(* ===== verification/KnownHostsFiles.v ===== *)
(** * Known hosts: files

    Loading several files, what becomes of each line, and saving a store and
    loading it back. *)
From S2P Require Import Prelude RustStr RustWords RustPath Channel CoreError Base64 KnownHosts.
From S2P Require Import KnownHostsSpec.

Section Files.
Context (base64_decode_key : string → option (list byte))
        {PublicKey : Type} (public_key_to_bytes : PublicKey → option (list byte))
        (home : option string) (fs : string → FileOnDisk).

Abbreviation load := (load base64_decode_key home fs).
Abbreviation load_files := (load_files base64_decode_key home fs).
Abbreviation check := (check public_key_to_bytes).
Abbreviation parse_line := (parse_line base64_decode_key).
Abbreviation parse_known_hosts_content := (parse_known_hosts_content base64_decode_key).

(** ** Several files *)

Lemma load_into_entries store paths stores :
  Forall2 (λ path st, load path = Ok st) paths stores →
  ∃ st, load_into base64_decode_key home fs store paths = Ok st ∧
    entries st = entries store ++ concat (map entries stores).
Proof.
  intros H. revert store. induction H as [|path st paths stores Hp _ IH]; intros store.
  { exists store. cbn. by rewrite app_nil_r. }
  cbn [load_into]. rewrite Hp. cbn [mbind result_bind].
  destruct (IH (merge store st)) as (st' & E & He). exists st'. split; [done|].
  rewrite He. cbn. by rewrite app_assoc.
Qed.

Lemma load_into_error store paths stores path rest e :
  Forall2 (λ path st, load path = Ok st) paths stores → load path = Err e →
  load_into base64_decode_key home fs store (paths ++ path :: rest) = Err e.
Proof.
  intros H He. revert store. induction H as [|p st paths stores Hp _ IH]; intros store;
    cbn [app load_into].
  - by rewrite He.
  - rewrite Hp. cbn [mbind result_bind]. apply IH.
Qed.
--
Prompt: Within the material above, the line with "intros H. revert" opens the range and the line with "intros H He." closes it; reproduce that range word for word.

Answer section:
  intros H. revert store. induction H as [|path st paths stores Hp _ IH]; intros store.
  { exists store. cbn. by rewrite app_nil_r. }
  cbn [load_into]. rewrite Hp. cbn [mbind result_bind].
  destruct (IH (merge store st)) as (st' & E & He). exists st'. split; [done|].
  rewrite He. cbn. by rewrite app_assoc.
Qed.

Lemma load_into_error store paths stores path rest e :
  Forall2 (λ path st, load path = Ok st) paths stores → load path = Err e →
  load_into base64_decode_key home fs store (paths ++ path :: rest) = Err e.
Proof.
  intros H He. revert store. induction H as [|p st paths stores Hp _ IH]; intros store;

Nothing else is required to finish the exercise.